(** X16.  In every run the overlay can be drawn: [int(volume*100)] never
    fails, and both percentages shown are between 0 and 100.  Because the
    product is truncated, a percentage is a multiple of 5 or one below it
    (a volume of 0.44999999999999996 shows as 44%). *)
Theorem overlay_shows_valid_percentages
        (randint : nat -> Z) (e : Env) (queue : list (list Event))
        (events : list Event) (s : State) :
  program randint e queue = Ok s ->
  let s' := handle_events randint events s in
  exists m f,
    draw_volume_ui s'
    = Ok [FillRect (0, 0, 0) (20, 150, 248, 100);
          DrawText "Volume Settings" 90 160;
          DrawText ("Music Volume: " ++ py_str_of_int m ++ "%") 50 190;
          DrawText ("SFX Volume: " ++ py_str_of_int f ++ "%") 50 220;
          DrawText "Use M/N to adjust Music" 50 250;
          DrawText "Use K/L to adjust SFX" 50 280;
          DrawText "Press V to close" 50 310] /\
    0 <= m <= 100 /\ 0 <= f <= 100 /\
    (m mod 5 = 0 \/ m mod 5 = 4) /\ (f mod 5 = 0 \/ f mod 5 = 4).
Proof.
  intros H s'. unfold program in H.
  destruct (startup e) as [s0|] eqn:E0; cbn [bind] in H; [|discriminate].
  assert (Hv : volumes_ok s').
  { apply handle_events_volumes. apply (main_loop_volumes randint queue s0 s H).
    now apply (startup_volumes e). }
  destruct Hv as [Hm Hs].
  destruct (proj1 (Forall_forall _ _) volume_levels_percent _ Hm)
    as (m & Em & Rm & Mm).
  destruct (proj1 (Forall_forall _ _) volume_levels_percent _ Hs)
    as (f & Ef & Rf & Mf).
  exists m, f. unfold draw_volume_ui. rewrite Em, Ef. cbn [bind].
  split; [reflexivity | tauto].
Qed.

(** ** White space around the stored score *)

(** X17.  White space around the content of the score file is ignored:
    padding the text with blanks, tabs or line ends on either side changes
    nothing in what [load_highscore] returns.  In particular the number
    written by [save_highscore], of at most 4300 digits, followed by a line
    end reads back. *)
Theorem load_highscore_ignores_padding (pre content post : string) :
  blank pre -> blank post ->
  load_highscore (Text (pre ++ content ++ post)) = load_highscore (Text content) /\
  forall n, (String.length (py_str_of_int (Z.abs n)) <= max_str_digits)%nat ->
            content = py_str_of_int n ->
            load_highscore (Text (pre ++ content ++ post)) = Ok n.
Proof.
  intros Hpre Hpost.
  assert (E : load_highscore (Text (pre ++ content ++ post))
              = load_highscore (Text content)).
  { unfold load_highscore, py_int_of_str. cbn [path_exists open_read bind].
    now rewrite strip_padding. }
  split; [exact E|].
  intros n Hl ->. rewrite E. now apply load_highscore_str.
Qed.

(** ** The loop never raises *)

Lemma flight_table (k : nat) (v0 : float) :
  (k <= 98)%nat -> v0 = 0%float \/ v0 = FLAP_STRENGTH ->
  (exists d, py_int_of_float (velocity_after (S k) v0) = Ok d) /\
  PrimFloat.leb (-6) (velocity_after k v0) = true /\
  PrimFloat.leb (velocity_after k v0) 24 = true.
Proof.
  intros Hk Hv.
  assert (T : forall v, v = 0%float \/ v = FLAP_STRENGTH ->
            forallb (fun k =>
                       match py_int_of_float (velocity_after (S k) v) with
                       | Ok _ => true
                       | Raise _ => false
                       end
                       && PrimFloat.leb (-6) (velocity_after k v)
                       && PrimFloat.leb (velocity_after k v) 24)
                    (seq 0 99) = true).
  { intros v [-> | ->]; vm_compute; reflexivity. }
  specialize (T v0 Hv). rewrite forallb_forall in T.
  specialize (T k). rewrite in_seq in T.
  assert (Hin : (0 <= k < 0 + 99)%nat) by lia.
  specialize (T Hin).
  apply andb_true_iff in T. destruct T as [T T3].
  apply andb_true_iff in T. destruct T as [T1 T2].
  split; [|split; assumption].
  destruct (py_int_of_float (velocity_after (S k) v0)) as [d|]; [|discriminate].
  now exists d.
Qed.

Lemma flight_lands (v0 : float) :
  v0 = 0%float \/ v0 = FLAP_STRENGTH -> 562 <= fallen_after 98 v0.
Proof. intros [-> | ->]; vm_compute; discriminate. Qed.

Lemma bottom_set_centery (r : Rect) (d : Z) :
  bottom (set_centery r (centery r + d)) = bottom r + d /\
  top (set_centery r (centery r + d)) = top r + d.
Proof. unfold bottom, top, set_centery, centery. cbn [rx ry rw rh]. lia. Qed.

Lemma hit_after_false (s : State) (d : Z) :
  hit_after s d = false ->
  -50 < top (bird s) + d /\
  bottom (bird s) + d < SCREEN_HEIGHT - get_height (base_img (assets s)).
Proof.
  unfold hit_after, check_collision. cbn [bird assets set_bird].
  destruct (bottom_set_centery (bird s) d) as [-> ->].
  destruct (hits_pipe _ _); [discriminate|].
  destruct (top (bird s) + d <=? -50) eqn:E1; [discriminate|].
  destruct (bottom (bird s) + d >=? _) eqn:E2; [discriminate|].
  intros _. apply Z.leb_gt in E1. rewrite Z.geb_leb in E2. apply Z.leb_gt in E2.
  lia.
Qed.

Lemma handle_event_flight (randint : nat -> Z) (event : Event) (s : State) :
  let s' := handle_event randint event s in
  (bird_movement s' = bird_movement s /\ bird s' = bird s /\
   game_active s' = game_active s) \/
  (game_active s = true /\ bird_movement s' = FLAP_STRENGTH /\
   bird s' = bird s /\ game_active s' = true) \/
  (bird_movement s' = 0%float /\
   bird s' = get_rect_center (bird_img (assets s)) 50 256 /\
   game_active s' = true).
Proof.
  destruct s as [a b v ps bx sc ga hs mv sv ui rn au dk dr out].
  destruct event as [|[]| |]; destruct ga, ui; cbv zeta; cbn; auto 10.
Qed.

Lemma flight_inv_event (randint : nat -> Z) (event : Event) (s : State) :
  flight_inv s -> flight_inv (handle_event randint event s).
Proof.
  intros (Hd & Hbase & Hbird & Hrh & k & v0 & Hk & Hv & Hm & Hact).
  destruct (handle_event_keeps randint event s) as (K1 & _ & K3 & _).
  unfold flight_inv. rewrite K1, K3.
  destruct (handle_event_flight randint event s)
    as [(E1 & E2 & E3) | [(Ha & E1 & E2 & E3) | (E1 & E2 & E3)]];
    rewrite E1, E2, E3.
  - repeat split; try assumption. exists k, v0. tauto.
  - repeat split; try assumption.
    destruct (Hact Ha) as (_ & Hb & _).
    exists 0%nat, FLAP_STRENGTH.
    split; [lia|]. split; [now right|]. split; [reflexivity|].
    intros _. split; [lia|]. split; [exact Hb|].
    exists (bottom (bird s)). cbn [fallen_after]. split; lia.
  - assert (Hb : -50 < bottom (get_rect_center (bird_img (assets s)) 50 256)).
    { unfold bottom, get_rect_center. cbn [ry rh].
      rewrite Z.quot_div_nonneg by lia.
      pose proof (Z.div_le_upper_bound (get_height (bird_img (assets s))) 2
                    (get_height (bird_img (assets s)))). lia. }
    repeat split; try assumption.
    exists 0%nat, 0%float.
    split; [lia|]. split; [now left|]. split; [reflexivity|].
    intros _. split; [lia|]. split; [exact Hb|].
    exists (bottom (get_rect_center (bird_img (assets s)) 50 256)).
    cbn [fallen_after]. split; lia.
Qed.
(** * Document index manager: parse cache and index registry

    A shallow embedding of [DocumentIndexManager] (the TypeScript class that
    turns a PDF into a vector index, persists the parse under
    [documents/parsed/<name>/] and keeps a map of ready indices), together
    with the properties its specification states about it.

    Conventions of the embedding.
    - JavaScript values that flow through [any]-typed positions are terms of
      [JsVal]; objects are association lists in property order.
    - Path strings are represented by the list of segments of the normalized
      absolute path that [path.join (process.cwd ()) ...] returns; a trailing
      separator is not represented.
    - A file holds either JSON text, represented by the value [JSON.parse]
      returns on it, or other text, on which [JSON.parse] throws.
    - Asynchronous methods are state-and-exception passing functions over a
      [World]; every external call (file system, parser service, index
      builder) appends an [Event] to the world's trace.  Console output is not
      modelled.
    - The collaborators that live outside the repository are fields of
      [Env].  The parser service, the index builder, the clock and the UUID
      source are indexed by the number of external calls made so far, so that
      two calls with the same arguments may answer differently; the
      constructors of the LLM and of the embedding model take no input that
      changes and are fixed for the process.
    - Engine limits (call stack, memory) are not modelled. *)

From Stdlib Require Import ZArith String Ascii List Bool Lia.
From stdpp Require Import base option list strings gmap fin_maps.
Import ListNotations.
Local Open Scope string_scope.
Local Open Scope Z_scope.
Set Warnings "-register-all".

(** ** Strings: the fragments of [String.prototype] the manager uses *)

Module JsString.

Definition slash : ascii := "/"%char.
Definition dot : ascii := "."%char.

(** [s.split(sep)] for a one-character separator: never the empty array. *)
Fixpoint split (sep : ascii) (s : string) : list string :=
  match s with
  | EmptyString => [EmptyString]
  | String c s' =>
      if Ascii.eqb c sep then EmptyString :: split sep s'
      else match split sep s' with
           | x :: xs => String c x :: xs
           | [] => [String c EmptyString]
           end
  end.

(** [arr.pop()] on the result of [split], which always has a last element. *)
Definition pop (l : list string) : string := List.last l EmptyString.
══════════
Requirement: Which lines of the entries above contain the word "content"? Copy each of them.

Solution to this exercise:
(** X17.  White space around the content of the score file is ignored:
Theorem load_highscore_ignores_padding (pre content post : string) :
  load_highscore (Text (pre ++ content ++ post)) = load_highscore (Text content) /\
            content = py_str_of_int n ->
            load_highscore (Text (pre ++ content ++ post)) = Ok n.
  assert (E : load_highscore (Text (pre ++ content ++ post))
              = load_highscore (Text content)).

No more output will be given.